La nomination par Donald Trump d’un de ses proches au poste de ministre de la Justice provoque une vive polémique à Washington. Matt Gaetz, élu de Floride à la Chambre des représentants, est en effet accusé de graves délits, notamment d’avoir eu une relation sexuelle avec une mineure de 17 ans. Des allégations qu’il nie farouchement.
Mais le timing interroge : cette annonce surprise intervient alors qu’une enquête parlementaire sur les agissements reprochés au sulfureux élu venait de s’achever, après sa démission express mercredi soir. Si Matt Gaetz clame avoir bénéficié d’un non-lieu dans une enquête fédérale parallèle, les conclusions de la commission d’éthique de la Chambre pourraient s’avérer embarrassantes.
Le camp républicain divisé sur la publication du rapport
C’est là que le bât blesse. Car le président républicain de la Chambre, Mike Johnson, un fidèle parmi les fidèles de Donald Trump, s’oppose fermement à la publication de ce rapport. Arguant que le document n’est encore qu’un “brouillon sommaire”, il juge qu’il ne serait pas “adéquat” de le rendre public maintenant que Matt Gaetz a quitté le Congrès.
Une position qui fait grincer des dents jusque dans son propre camp. Adam Schiff, élu démocrate et farouche pourfendeur de Trump, estime au contraire indispensable que le Sénat, qui doit statuer sur cette nomination controversée, puisse avoir accès aux conclusions de l’enquête parlementaire :
Allons-nous vraiment avoir un ministre de la Justice contre lequel il existe des accusations crédibles d’implication dans l’exploitation sexuelle de mineure, de potentielle consommation illicite de drogue et d’obstruction à une enquête ?
Adam Schiff, élu démocrate à la Chambre des représentants
Le Sénat face à ses responsabilités
Pour le nouvel élu sénateur de Californie, si la chambre haute devait confirmer Matt Gaetz sans prendre connaissance du fameux rapport, “cela reviendrait à abdiquer sa responsabilité” constitutionnelle. Une mise en garde à peine voilée à l’adresse des élus républicains qui seraient tentés d’approuver en bloc les choix de Donald Trump.
Car pour Adam Schiff, le président cherche délibérément la confrontation avec ces nominations polémiques : “Trump veut établir que les membres du Congrès ne lui résisteront sur rien”. Un bras de fer qui s’annonce d’autant plus tendu que les démocrates ne disposent que d’une courte majorité au Sénat.
Matt Gaetz, un fidèle de la première heure
Reste que Matt Gaetz n’est pas un allié comme les autres pour Donald Trump. Élu pour la première fois en 2016 à la faveur de la vague trumpiste, ce turbulent quadragénaire s’est taillé une solide réputation de “bad boy” du Congrès. Toujours prompt à déclencher des polémiques, il avait notamment créé la controverse en portant un masque à gaz en pleine séance au début de la pandémie de Covid-19.
Présent à Washington le 6 janvier 2021, il fait partie des élus républicains accusés d’avoir contribué à chauffer les esprits qui ont mené à l’assaut meurtrier du Capitole. Un soutien indéfectible qui lui vaut aujourd’hui les faveurs du président, prêt à le propulser à la tête du ministère de la Justice malgré son manque flagrant d’expérience.

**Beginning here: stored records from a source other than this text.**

(* ===== verification/Wayland.v ===== *)
(** The Wayland wire format: [bin/wayland/core/src/message.rs], [fixed.rs] and the
    message types of [lib.rs].  Handles are represented by their numbers. *)

From S2P Require Import Prelude Std.

(** * [fixed.rs]: a 24.8 fixed point number is its 32 bits *)
Record Fixed := { bits : Z }.
Definition from_bits (v : Z) : Fixed := {| bits := v |}.

(** * Messages *)
Inductive ArgKind :=
| KindInt | KindUint | KindFixed | KindString | KindObject | KindNewId | KindArray | KindHandle.
#[export] Instance ArgKind_eq_dec : EqDecision ArgKind.
Proof. solve_decision. Defined.

Record Message := { byte_buf : Cursor; handle_buf : list Z }.
Record Array := { array_message : Message }.

Inductive Arg :=
| ArgInt (i : Z)
| ArgUint (i : Z)
| ArgFixed (f : Fixed)
| ArgString (s : list Z)
| ArgObject (i : Z)
| ArgNewId (i : Z)
| ArgArray (a : Array)
| ArgHandle (h : Z).

Definition arg_kind (self : Arg) : ArgKind :=
  match self with
  | ArgInt _ => KindInt
  | ArgUint _ => KindUint
  | ArgFixed _ => KindFixed
  | ArgString _ => KindString
  | ArgObject _ => KindObject
  | ArgNewId _ => KindNewId
  | ArgArray _ => KindArray
  | ArgHandle _ => KindHandle
  end.

(** The accessors [as_int], [as_uint] and so on, made by one macro, and [unwrap_int]
    and so on, made by another: [proj] is the pattern of the accessor. *)
Record MismatchedArgKind := { expected : ArgKind; found : ArgKind }.
Definition as_arg {T : Type} (kind : ArgKind) (proj : Arg → option T) (self : Arg) : result MismatchedArgKind T :=
  match proj self with
  | Some x => Ok x
  | None => Err {| expected := kind; found := arg_kind self |}
  end.
Definition unwrap_arg {E T : Type} (proj : Arg → option T) (self : Arg) : result E T :=
  match proj self with
  | Some x => Ok x
  | None => Panic
  end.
Definition int_of (a : Arg) : option Z := match a with ArgInt x => Some x | _ => None end.
Definition uint_of (a : Arg) : option Z := match a with ArgUint x => Some x | _ => None end.
Definition fixed_of (a : Arg) : option Fixed := match a with ArgFixed x => Some x | _ => None end.
Definition object_of (a : Arg) : option Z := match a with ArgObject x => Some x | _ => None end.
Definition new_id_of (a : Arg) : option Z := match a with ArgNewId x => Some x | _ => None end.
Definition string_of (a : Arg) : option (list Z) := match a with ArgString x => Some x | _ => None end.
Definition array_of (a : Arg) : option Array := match a with ArgArray x => Some x | _ => None end.
Definition handle_of (a : Arg) : option Z := match a with ArgHandle x => Some x | _ => None end.

Record MessageHeader := { sender : Z; opcode : Z; length_ : Z }.

(** The errors of [std::io] the code raises or passes on. *)
Inductive IoError := UnexpectedEof | InvalidData | InvalidInput.

(** [-(size as i64) & 3] *)
Definition compute_padding (size : Z) : Z := Z.land (- to_signed 64 size) 3.

Definition new_message : Message :=
  {| byte_buf := {| cursor_bytes := []; position := 0 |}; handle_buf := [] |}.
Definition from_parts (bytes handles : list Z) : Message :=
  {| byte_buf := {| cursor_bytes := bytes; position := 0 |}; handle_buf := handles |}.
Definition is_empty (self : Message) : bool :=
  (zlen (cursor_bytes (byte_buf self)) =? position (byte_buf self))
  && match handle_buf self with [] => true | _ => false end.
Definition clear (self : Message) : Message :=
  {| byte_buf := {| cursor_bytes := []; position := 0 |}; handle_buf := [] |}.
Definition rewind (self : Message) : Message :=
  {| byte_buf := seek_start 0 (byte_buf self); handle_buf := handle_buf self |}.
Definition message_bytes (self : Message) : list Z := cursor_bytes (byte_buf self).
Definition take_parts (self : Message) : list Z * list Z := (cursor_bytes (byte_buf self), handle_buf self).

(** * Arrays *)
Definition new_array : Array := {| array_message := new_message |}.
Definition from_vec (v : list Z) : Array := {| array_message := from_parts v [] |}.
Definition as_slice (self : Array) : list Z := message_bytes (array_message self).
Definition into_vec (self : Array) : list Z := fst (take_parts (array_message self)).
Definition array_len (self : Array) : Z := zlen (message_bytes (array_message self)).

Section message.
Context `{!ByteOrder}.

(** Reads and writes of the cursor; all writes to a vector succeed. *)
Definition set_cursor (c : Cursor) (self : Message) : Message :=
  {| byte_buf := c; handle_buf := handle_buf self |}.
Definition get_position : M IoError Message Z := λ self, (Ok (position (byte_buf self)), self).
Definition set_position (pos : Z) : M IoError Message unit := λ self,
  (Ok tt, set_cursor (seek_start pos (byte_buf self)) self).
Definition put_bytes (bs : list Z) : M IoError Message unit := λ self,
  (Ok tt, set_cursor (cursor_write bs (byte_buf self)) self).
Definition get_bytes (n : Z) : M IoError Message (list Z) := λ self,
  let (r, c) := read_exact n (byte_buf self) in
  (match r with inr bs => Ok bs | inl _ => Err UnexpectedEof end, set_cursor c self).

Definition write_u32 (v : Z) : M IoError Message unit := put_bytes (write_int 4 v).
Definition write_i32 (v : Z) : M IoError Message unit := put_bytes (write_int 4 (to_unsigned 32 v)).
Definition write_uint (v n : Z) : M IoError Message unit := put_bytes (write_int n v).
Definition read_u32 : M IoError Message Z := bs <- get_bytes 4 ;; ret (read_int bs).
Definition read_i32 : M IoError Message Z := bs <- get_bytes 4 ;; ret (to_signed 32 (read_int bs)).
Definition read_uint (n : Z) : M IoError Message Z := bs <- get_bytes n ;; ret (read_int bs).

(** [assert!(position % 4 == 0)] *)
Definition assert_aligned : M IoError Message unit :=
  pos <- get_position ;; if pos mod 4 =? 0 then ret tt else panic.

(** The padding after what was written or read since [pos]. *)
Definition padding_from (pos : Z) : M IoError Message Z :=
  now <- get_position ;; n <- lift (usub now pos) ;; ret (compute_padding n).

Definition write_slice (s : list Z) (null_term : bool) : M IoError Message unit :=
  pos <- get_position ;;
  let len := zlen s mod 2 ^ 32 in
  len <- lift (if null_term then uadd 32 len 1 else Ok len) ;;
  write_u32 len ;;;
  put_bytes s ;;;
  (if null_term then put_bytes [0] else ret tt) ;;;
  pad <- padding_from pos ;;
  (if 0 <? pad then write_uint 0 pad else ret tt) ;;;
  assert_aligned.

(** [vec.pop()] of the terminator; the vector is not empty here. *)
Definition pop_null (vec : list Z) : M IoError Message (list Z) :=
  match last vec with
  | Some term => if negb (term =? 0) then fail InvalidData else ret (removelast vec)
  | None => fail UnexpectedEof
  end.

(** The source allocates [len] bytes before it reads them; that the allocation of a length
    up to 2^32 the message does not hold can fail is not modelled. *)
Definition read_slice (null_term : bool) : M IoError Message (list Z) :=
  pos <- get_position ;;
  len <- read_u32 ;;
  if len =? 0 then ret []
  else
    vec <- get_bytes len ;;
    vec <- (if null_term then pop_null vec else ret vec) ;;
    pad <- padding_from pos ;;
    (if 0 <? pad then read_uint pad ;;; ret tt else ret tt) ;;;
    assert_aligned ;;;
    ret vec.

Definition write_arg (arg : Arg) : M IoError Message unit :=
  match arg with
  | ArgInt i => write_i32 i
  | ArgUint i => write_u32 i
  | ArgFixed i => write_i32 (bits i)
  | ArgObject i => write_u32 i
  | ArgNewId i => write_u32 i
  | ArgString s => write_slice s true
  | ArgArray a => write_slice (as_slice a) false
  | ArgHandle h => λ self, (Ok tt, {| byte_buf := byte_buf self; handle_buf := handle_buf self ++ [h] |})
  end.

Definition read_arg (arg : ArgKind) : M IoError Message Arg :=
  match arg with
  | KindInt => i <- read_i32 ;; ret (ArgInt i)
  | KindUint => i <- read_u32 ;; ret (ArgUint i)
  | KindFixed => i <- read_i32 ;; ret (ArgFixed (from_bits i))
  | KindObject => i <- read_u32 ;; ret (ArgObject i)
  | KindNewId => i <- read_u32 ;; ret (ArgNewId i)
  | KindString => vec <- read_slice true ;; ret (ArgString (from_utf8_lossy vec))
  | KindArray => v <- read_slice false ;; ret (ArgArray (from_vec v))
  | KindHandle => λ self,
      match handle_buf self with
      | h :: handles => (Ok (ArgHandle h), {| byte_buf := byte_buf self; handle_buf := handles |})
      | [] => (Err UnexpectedEof, self)
      end
  end.

(** [collect] and [try_for_each] stop at the first error. *)
Fixpoint read_args (args : list ArgKind) : M IoError Message (list Arg) :=
  match args with
  | [] => ret []
  | arg :: args => a <- read_arg arg ;; rest <- read_args args ;; ret (a :: rest)
  end.
Fixpoint write_args (args : list Arg) : M IoError Message unit :=
  match args with
  | [] => ret tt
  | arg :: args => write_arg arg ;;; write_args args
  end.

(** [word as u16] keeps the low half. *)
Definition read_header : M IoError Message MessageHeader :=
  s <- read_u32 ;;
  word <- read_u32 ;;
  ret {| sender := s; length_ := Z.shiftr word 16 mod 2 ^ 16; opcode := word mod 2 ^ 16 |}.
Definition peek_header : M IoError Message MessageHeader :=
  pos <- get_position ;;
  header <- try read_header ;;
  set_position pos ;;;
  match header with inl h => ret h | inr e => fail e end.
Definition write_header (header : MessageHeader) : M IoError Message unit :=
  write_u32 (sender header) ;;;
  write_u32 (Z.lor (Z.shiftl (length_ header) 16) (opcode header)).

(** ** [Array::push] and [Array::read_arg] *)
Definition on_array {A : Type} (m : M IoError Message A) : M IoError Array A := λ self,
  let (r, msg) := m (array_message self) in (r, {| array_message := msg |}).
Definition array_push (arg : Arg) : M IoError Array unit :=
  match arg with
  | ArgHandle _ => fail InvalidInput
  | _ => on_array (write_arg arg)
  end.
Definition array_read_arg (kind : ArgKind) : M IoError Array Arg :=
  if decide (kind = KindHandle) then fail InvalidInput else on_array (read_arg kind).
End message.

Un choix risqué pour l’avenir de la présidence Trump
Mais cette nomination à haut risque pourrait bien se retourner contre Donald Trump. Déjà fragilisé par de multiples enquêtes judiciaires, le milliardaire joue gros dans la perspective de la présidentielle de 2028. Imposer coûte que coûte des personnalités clivantes comme Matt Gaetz, au mépris de toute éthique, pourrait durablement ternir son image et fracturer son camp.
Pour l’heure, républicains et démocrates retiennent leur souffle dans l’attente de la décision du Sénat. Une chose est sûre : les auditions du futur ministre de la Justice s’annoncent explosives. Matt Gaetz parviendra-t-il à convaincre de sa probité malgré son passif sulfureux ? L’avenir de la présidence Trump pourrait se jouer dans les prochaines semaines.